PURPOSE
To study of the effectiveness of the drug Melphalan as an antiproliferative agent during experimental proliferative vitreoretinopathy (PVR).
MATERIAL AND METHODS
The experimental study used data from 24 eyes of 12 Chinchilla rabbits weighing 2.5—3.0 kg, which had PVR modeled in both eyes by intravitreal injection of a culture of heterogeneous activated fibroblast cells consisting of 200,000 cells in 0.1 ml. Treatment of experimental PVR was performed 1 day after the modeling process. In the first group of animals (6 eyes), 0.02 mg of Melphalan was administered intravitreally. In the second group of animals (6 eyes), 0.005 mg of Melphalan concentrated in 0.1 ml was administered intravitreally. Left eyes in both groups remained without treatment. Animals were observed for 1 month using biomicroscopy and ophthalmoscopy. 30 days after the animals were removed from the experiment, the eyes were enucleated, fixed in 10% buffered formalin and subjected to standard histological examination. The study of paraffin sections of the eyes was performed using the microscopic system «Leica» (Leica Microsystems, Germany) with built-in digital camera at the magnification of 200—600.
RESULTS
In groups 1 and 2 of the study in the eyes of rabbits that received treatment, PVR was absent, unlike the eyes without treatment, where PVR remained. In group 1, where the dose of Melphalan was 0.02 mg in 0.1 ml, there were changes in the RPE (retinal pigment epithelium), which was regarded as a retinotoxic effect. Glial degeneration and thinning of the retina with disappearance of the photoreceptor layer (the outer nuclear and plexiform layers) resulted from the disturbance of retinal metabolism caused by RPE destruction.
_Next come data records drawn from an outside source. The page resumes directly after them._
(* ===== verification/Prelude.v ===== *)
(** * Verification of IVNP, an I2P router in Go

    ** The program and its parts

    IVNP moves I2NP messages between routers.  The modelled parts form three
    stacks over a common base.

    - Base.  [src/internal/wire] reads and writes bytes, [src/internal/pool] and
      [src/internal/packet] own memory, [src/foundation] has the I2NP codec and
      the identity structures, [src/cryptography] has X25519, Elligator2 and the
      ChaCha20-Poly1305 wrapper.
    - Transports, [src/dataplane/internal/transport].  NTCP2 runs a Noise XK
      handshake over a stream and then frames with masked lengths; SSU2 sends
      packets with protected headers, acknowledges them and validates paths.
    - Tunnels.  The control plane ([src/controlplane/internal/tunnel]) sends a
      build message along a path; each hop installs a circuit in the runtime of
      [src/dataplane/internal/tunnel].  Afterwards the creator fragments
      messages into fixed-size payloads and removes all layers in advance, the
      hops put theirs on, and the endpoint reassembles and delivers.
    - Above them: garlic cloves and one-use keys ([src/dataplane/internal/garlic]),
      streams ([src/dataplane/internal/streaming]), and the Kademlia table of the
      network database ([src/controlplane/internal/netdb/kbucket.go]).

    ** Conventions

    Definitions carry the names of the source.  A Go integer is a [Z] and every
    operation that can wrap says so ([u8], [u16], [u32], [u64], [i32], [i64]).
    A byte slice is a list of [Z]; an index or slice out of range is the outcome
    [Panic].  A call that can fail has type [res]: [Ok], [Err] with the source's
    error value, or [Panic].  A method on a pointer is a function of the monad
    [go S]: it maps the receiver to the outcome and the receiver after the call,
    also when the call fails.  A map is a [gmap]; where Go's iteration order
    matters it is an argument that is only assumed to enumerate the map.  Objects
    that are shared or compared by pointer (leases, circuits, endpoints) live in
    an explicit heap.  Loops are structural, or take a number of rounds that the
    definition computes from the input; where that number is a bound, a theorem
    shows that it is enough.

    Code that is not in the repository is a parameter: the AES block function,
    the ChaCha20-Poly1305 primitives ([Chacha.Primitives]), [crypto/ecdh]
    ([Noise.Curve]), random readers, clocks, senders and callbacks.  What the
    code relies on is a named class or hypothesis next to it, and each theorem
    that uses one is applied to a concrete instance in its witness.  SHA-256 and
    HMAC are executable.

    ** The files

    Base:
    - [Prelude]: outcomes, errors, wrapped integers, slices, byte order, tactics
      and hint databases.
    - [Wire]: the monad [go]; [Cursor] and [Writer] of [internal/wire/cursor.go].
    - [Sha256]: [sha256.Sum256].
    - [I2NP]: [foundation/internal/i2np/i2np.go], frames, headers and the parsers
      of all payloads.
    - [Buffers]: [internal/pool/slab.go] (module [Pool]) and
      [internal/packet/buffer.go] (module [Packet]).
    - [Identity]: [foundation/internal/identity/types.go].

    Cryptography:
    - [Field25519]: [cryptography/field25519.go] limb by limb; [Prime25519]: the
      modulus is prime; [FieldCong]: the limb operations as congruences.
    - [Curve25519]: the ladder and [x25519.go]; [Elligator]: [elligator.go].
    - [Chacha]: [chacha.go].

    Transports:
    - [NTCP2]: [ntcp2/frame.go] and [io.go]; [Noise]: [noise/state.go];
      [NTCP2Handshake]: [ntcp2/handshake.go] and [session.go].
    - [SSU2Ack]: [ssu2/ack.go]; [SSU2Blocks]: [block.go], [extensions.go],
      [peertest.go], [introduction.go] and the payload grammars of [handshake.go]
      and [token.go]; [SSU2Packet]: [packet.go], [token.go] and [path.go].

    Tunnels:
    - [TunnelBlocks], [Reassembly], [Gateway], [Endpoint]: [blocks.go],
      [reassembly.go] and the two halves of [gateway.go].
    - [TunnelCrypto]: [crypto.go].
    - [Circuits]: the registry of [circuits.go] and [runtime.go], its objects and
      operations; [Registry]: its steps under concurrency and its theorems.
    - [TunnelRuntime]: the packet paths of [runtime.go]; [TunnelPath]: several
      such routers in a row.
    - [CircuitRuntime]: the source's interface of that name as a class with laws,
      and the registry as an instance.
    - [BuildRecord]: [build_record.go]; [BuildManager]: how [build_manager.go]
      prepares a message and opens its reply; [Transit]: how a hop handles it;
      [BuildPath]: creator and hops together.

    Above:
    - [GarlicTags]: [garlic/tags.go] and [reply_keys.go]; [Clove]:
      [garlic/clove.go] and [serialize.go].
    - [Streaming]: [packet.go], [encode.go], [reliability.go] and [state.go] of
      [streaming]; [StreamConn]: the write path of [conn.go].
    - [KBucket]: [controlplane/internal/netdb/kbucket.go].

    ** What the theorems show

    - End to end.  In these theorems a network carries a message only to the
      router it is addressed to.  [TunnelPath.tunnel_delivers]: a message sent
      into a tunnel reaches the handler at its end, through every router's
      runtime.  [BuildPath.tunnel_built]: the build message passes from router
      to router along the path, its reply reaches the reply tunnel under the
      identifier and key the creator keeps, the creator and each hop hold the
      same keys, the creator obtains its circuit exactly when all accepted, and
      the layers of the circuits cancel.
      [NTCP2Handshake.handshake_session]: both parties complete the handshake
      and read what the other writes.  [Endpoint.tunnel_end_to_end] and
      [Reassembly.reassembly_any_order]: fragments give the message back, in
      any order of arrival.
    - Arithmetic.  The limb routines compute in the field; the ladder is the one
      of RFC 7748; Elligator2 decodes what it encodes; [mulA24], [invert] and the
      square root are exact.  [Field25519.mul_double_carry] shows a product
      outside the documented domain of [bits.Add64].
    - Concurrency.  Circuits are not wiped while a packet uses them, removal is
      final, expiry is exact ([Registry]); a write that was cancelled does not
      retain its buffer and every write returns ([StreamConn]).
    - Ownership.  A lease has one holder, also when a release is repeated before
      the pool hands the lease out again; [Buffers.Pool.stale_release_aliases]
      shows what a later repetition does.  The AEAD never gets a nonce twice
      under the key of an NTCP2 direction ([NTCP2.nonces_never_repeat]).
    - Safety of building.  A transit call installs exactly the circuit of its
      request or nothing, and a record is accepted once in its lifetime
      ([Transit]).
    - Codecs.  Round trips and grammars for I2NP, identities, mappings, cloves,
      SSU2 blocks, acknowledgements, build requests and options; the I2NP
      payload parsers do not panic on any input.  An acknowledgement is decoded
      with the 64 ranges a receiver keeps unless it has all 64 pairs
      ([SSU2Ack.ack_roundtrip]); [SSU2Ack.ack_limit_mismatch] is one that has.
    - State machines against specifications: packet buffers against a deque,
      path validation, the stream state ([Streaming.StreamSpec]), the
      acknowledgement tracker, the routing table, the one-use stores.

    ** Bounds

    Rounds that run out are a [Panic], so a theorem that a call returns also
    says that its rounds were enough.
    - [Endpoint.Parse] iterates over blocks; each takes at least one byte, and
      [Parse_total] shows that the payload's length is enough rounds.
    - The number of rounds of the block, clove, mapping and option iterators is
      the length of their input, by the same argument.
    - [KBucket.bucketIndex] halves an interval of buckets and has as many rounds
      as there are buckets; a split lowers the end of the bucket it works on, and
      that end bounds the rounds of [KBucket.split].
    - The acknowledgement encoder writes at most [MaxACKRanges] = 64 pairs, the
      rounds of its two loops.
    - [TunnelRuntime.messageID] skips zero, which two rounds cover.
    - [BuildManager.uniqueMessageID] makes the 16 attempts of the source.
    - [BuildRecord.FormatUint] has 20 rounds; a 64-bit number has at most 20
      digits.
    - Iterations over circuits and over the reassembler's map run over the list
      the order argument gives.

    ** Not modelled

    - Sockets, HTTP, files, flags, the web interface, the client front ends, the
      reseed tool, metrics and logging: input and output around libraries.
    - Goroutine start and stop, and the wiring of the subsystems: no state of
      their own beyond what they pass on.
    - Hop selection, peer profiles, pools and rotation: heuristics with timers
      and no stated contract.
    - The tables of pending builds, inbound and legacy builds of
      [build_manager.go]: bound to contexts, timers and statistics.
    - The recycling of the reassembler's records through a [sync.Pool]: [remove]
      clears a record before it puts it back, so a recycled one is a new one.
    - ElGamal, ML-KEM, signature and GOST hash wrappers, ratchets and signed
      structures (router infos, lease sets, datagrams): their content is the
      library primitive they call.
    - The lookups, flooding and persistence of the network database.
    - The SSU2 handshake and its sockets, the read side of [conn.go], and the
      connection manager over tunnels.
    - Locks: what runs under one is a step; a model that takes one call at a
      time says so.  Clearing of secrets in local variables that no later code
      reads. *)

From stdpp Require Export base list gmap.
From Stdlib Require Export ZArith Lia.

#[global] Open Scope Z_scope.

(** ** Go values

    A Go [int] or [uintN] is a [Z]; the wrap-around of the fixed-width types is
    written out with [u8], [u16], [u32], [u64] and the two's-complement reading
    of a 32-bit word with [i32].  A [[]byte] is a list of [Z] whose elements
    satisfy [is_byte]. *)

Abbreviation bytes := (list Z).

Definition u8 (z : Z) : Z := z mod 2 ^ 8.
Definition u16 (z : Z) : Z := z mod 2 ^ 16.
Definition u32 (z : Z) : Z := z mod 2 ^ 32.
Definition u64 (z : Z) : Z := z mod 2 ^ 64.
Definition i32 (z : Z) : Z := (z + 2 ^ 31) mod 2 ^ 32 - 2 ^ 31.

Definition is_byte (z : Z) : Prop := 0 <= z < 256.
Definition bytes_ok (l : bytes) : Prop := Forall is_byte l.

(** ** Errors and panics

    One constructor per sentinel error of the modelled packages.  The package
    is part of the name where two packages declare the same identifier. *)

Inductive error :=
(* internal/wire *)
| ErrShortBuffer | ErrLargeField
(* foundation/internal/i2np *)
| ErrPayloadTooLarge | ErrChecksum | I2NP_ErrMalformed | ErrUnknownStoreType
| ErrInvalidTunnelID
(* foundation/internal/identity *)
| ErrInvalidCertificate | ErrUnknownKeyType | ErrInvalidIdentity | ErrInvalidMapping
| ErrUnsortedMapping | ErrDestinationSmall
(* foundation/internal/netdb *)
| NetDB_ErrMalformed | ErrTooManyItems | ErrInvalidKeyLength | ErrStructureTooLarge
| ErrNoSupportedEncryptionKey | ErrELSExpired | ErrInvalidNetID | ErrInvalidDatabaseStore
(* dataplane/internal/tunnel *)
| ErrBlock | ErrGatewayPayload | ErrGatewayBlock | ErrGatewayOutput | ErrFragment | ErrTooLarge
| ErrLayerSize | ErrCircuitID | ErrCircuitExists | ErrCircuitOwner | ErrCircuitNotFound | ErrCircuitExpired
| ErrCircuitDirection | ErrTunnelSender | ErrDeliveryHandler
(* dataplane/internal/transport/ssu2 *)
| ErrACK | ErrPacketLength | ErrPacketType | ErrNetwork | ErrHeaderProtection | ErrHandshake
| ErrSensitiveReleased | ErrExtensionBlock | ErrPeerTest | ErrIntroduction
(* dataplane/internal/transport/ntcp2 *)
| ErrFrameLength | ErrFrameTooLarge | ErrNonceExhausted | ErrBlockOrder | ErrBlockLength
| NTCP2_ErrHandshake | NTCP2_ErrNetwork
(* dataplane/internal/streaming *)
| ErrPacket
(* dataplane/internal/garlic *)
| ErrDelivery | ErrClove | ErrLookupReply | ErrReplyKeyRegistryFull | ErrReplyKeyRegistryDuplicate | ErrSession
(* dataplane/internal/garlic/ecies *)
| ECIES_ErrHandshake | ErrHandshakeClosed | ErrHybrid | ErrOneTimeReplyExistingSession | ErrRatchet
| ErrRatchetClosed | ErrRatchetReplay | ErrRatchetExpired | ErrRatchetNoSession | ErrRatchetTagExhausted
| ErrRouterMessage
(* dataplane/internal/datagram *)
| ErrDatagram | ErrProtocol
(* controlplane/internal/tunnel *)
| ErrShortBuildRecord | ErrShortBuildKey | ErrLegacyBuildRecord | ErrLegacyBuildKey
| ErrBuildConfig | ErrBuildPending | ErrBuildRejected | ErrBuildTransit | ErrBuildFakeRecord
| ErrPoolTunnelID | ErrPoolFull | ErrPoolOwner
(* controlplane/internal/netdb *)
| ErrStoreKeyMismatch | ErrStoreUnsupported | ErrRouterInfoTooLarge | ErrRouterInfoStale | ErrRouterInfoFuture
| ErrLeaseSetExpired | ErrLeaseSetFuture | ErrRouterInfoNetworkMismatch | ErrInvalidSignature
(* controlplane/internal/nat/natpmp *)
| ErrGatewayRequired | ErrInvalidRequest | ErrMalformedResponse
(* client/internal/sam *)
| ErrLineTooLong | ErrUnsupported
(* net *)
| ErrNetClosed
(* cryptography *)
| ErrKeyLength | ErrNonceLength | ErrDestination | ErrAuthentication | ErrElligator | ErrLowOrderPoint
(* crypto/ecdh *)
| ErrECDH
(* dataplane/internal/transport/noise *)
| Noise_ErrNonceExhausted
(* an error of a caller-supplied io.Reader or io.Writer *)
| ErrRead | ErrWrite | ErrShortWrite.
In group 2, structure of the retina remained more intact: isolated foci were noted with a decrease in the volume of the outer nuclear layer, shortening of rods and cones with preservation of the inner layers of the retina.
CONCLUSION
A single intravitreal injection of 0.005 mg Melphalan had a positive therapeutic antiproliferative effect on the PVR model with minimal retinotoxic changes.